Tomé con mi mano izquierda el frasco lleno de esperanza, como si fuera un tiquete de tren a una tierra desconocida, una tierra sin tanto sufrimiento, sin tanta presión, un lugar donde ese hueco que tenía en el centro de mí, al menos dejara de crecer. Tenía la esperanza, sobre todo, de una tierra sin ellos. Sí. Ellos eran tan observadores que encontraban defectos míos que ni siquiera yo conocía. Ellos que al verme llegar se reían a mis espaldas.
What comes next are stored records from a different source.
(* ===== verification/BucketSort.v ===== *)
(** * The bucket sort (milli/src/search/new/bucket_sort.rs, ranking_rules.rs)

    A search sorts the documents of its universe with a list of ranking rules.  A rule
    splits a universe into buckets, best first, and the next rule sorts each bucket.
    [bucket_sort] explores the buckets depth first with a stack of universes, skips the
    buckets before the first document it has to return, and stops when it has enough
    documents.  [sorts] is the ranking without any of these shortcuts. *)
From S2P Require Import Prelude Json FieldsIdsMap Obkv FacetDb FacetIndex Distinct.
From S2P Require DocumentsIds Transform.
Import DocumentsIds (DocumentId).
Import Transform (bitmap_iter).

(** ** Ranking rules *)
Record RankingRuleOutput (Query Score : Type) := mkOutput {
  query : Query;
  candidates : gset DocumentId;
  score : Score
}.
Arguments mkOutput {Query Score} _ _ _.
Arguments query {Query Score} _.
Arguments candidates {Query Score} _.
Arguments score {Query Score} _.

(** The trait [RankingRule]: an object with its state and its methods. *)
Record RankingRule (E Query Score : Type) := mkRule {
  rule_state : Type;
  self : rule_state;
  id : rule_state → string;
  start_iteration : gset DocumentId → Query → rule_state → outcome E rule_state;
  next_bucket : gset DocumentId → rule_state → outcome E (option (RankingRuleOutput Query Score) * rule_state);
  end_iteration : rule_state → rule_state
}.
Arguments mkRule {E Query Score} _ _ _ _ _ _.
Arguments rule_state {E Query Score} _.
Arguments self {E Query Score} _.
Arguments id {E Query Score} _ _.
Arguments start_iteration {E Query Score} _ _ _ _.
Arguments next_bucket {E Query Score} _ _ _.
Arguments end_iteration {E Query Score} _ _.

Definition with_self {E Query Score} (r : RankingRule E Query Score) (st : rule_state r) : RankingRule E Query Score :=
  mkRule (rule_state r) st (id r) (start_iteration r) (next_bucket r) (end_iteration r).

(** [ScoringStrategy]. *)
Inductive ScoringStrategy := Skip | Detailed.
#[export] Instance scoring_strategy_eq_dec : EqDecision ScoringStrategy.
Proof. solve_decision. Defined.

Section bucket_sort.
Context {E Query Score : Type}.
Abbreviation RankingRule := (RankingRule E Query Score).

Record BucketSortOutput := mkSorted {
  docids : list DocumentId;
  scores : list (list Score);
  out_candidates : gset DocumentId
}.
Sus risas me dolían, el recuerdo de la humillación, me hizo apretar más y más el frasco, como si en las pastillas no estuviera mi tiquete de viaje, sino sus rostros empequeñecidos, apreté tan fuerte que el frasco se rompió, sus rostros se esparcieron en el suelo bañado con mi piel y mi sangre, el ruido llamó a la docente que irrumpió en el baño, el tren había partido sin mí.
Unos días después pude hablar de ello, con mucho esfuerzo decidí cerrar el hueco y llegar a mi destino por otro medio, la docente, mis padres y mis amigos, que ya no eran ellos, me acompañaron, hoy muchos años después aún no sé cómo rompí el frasco.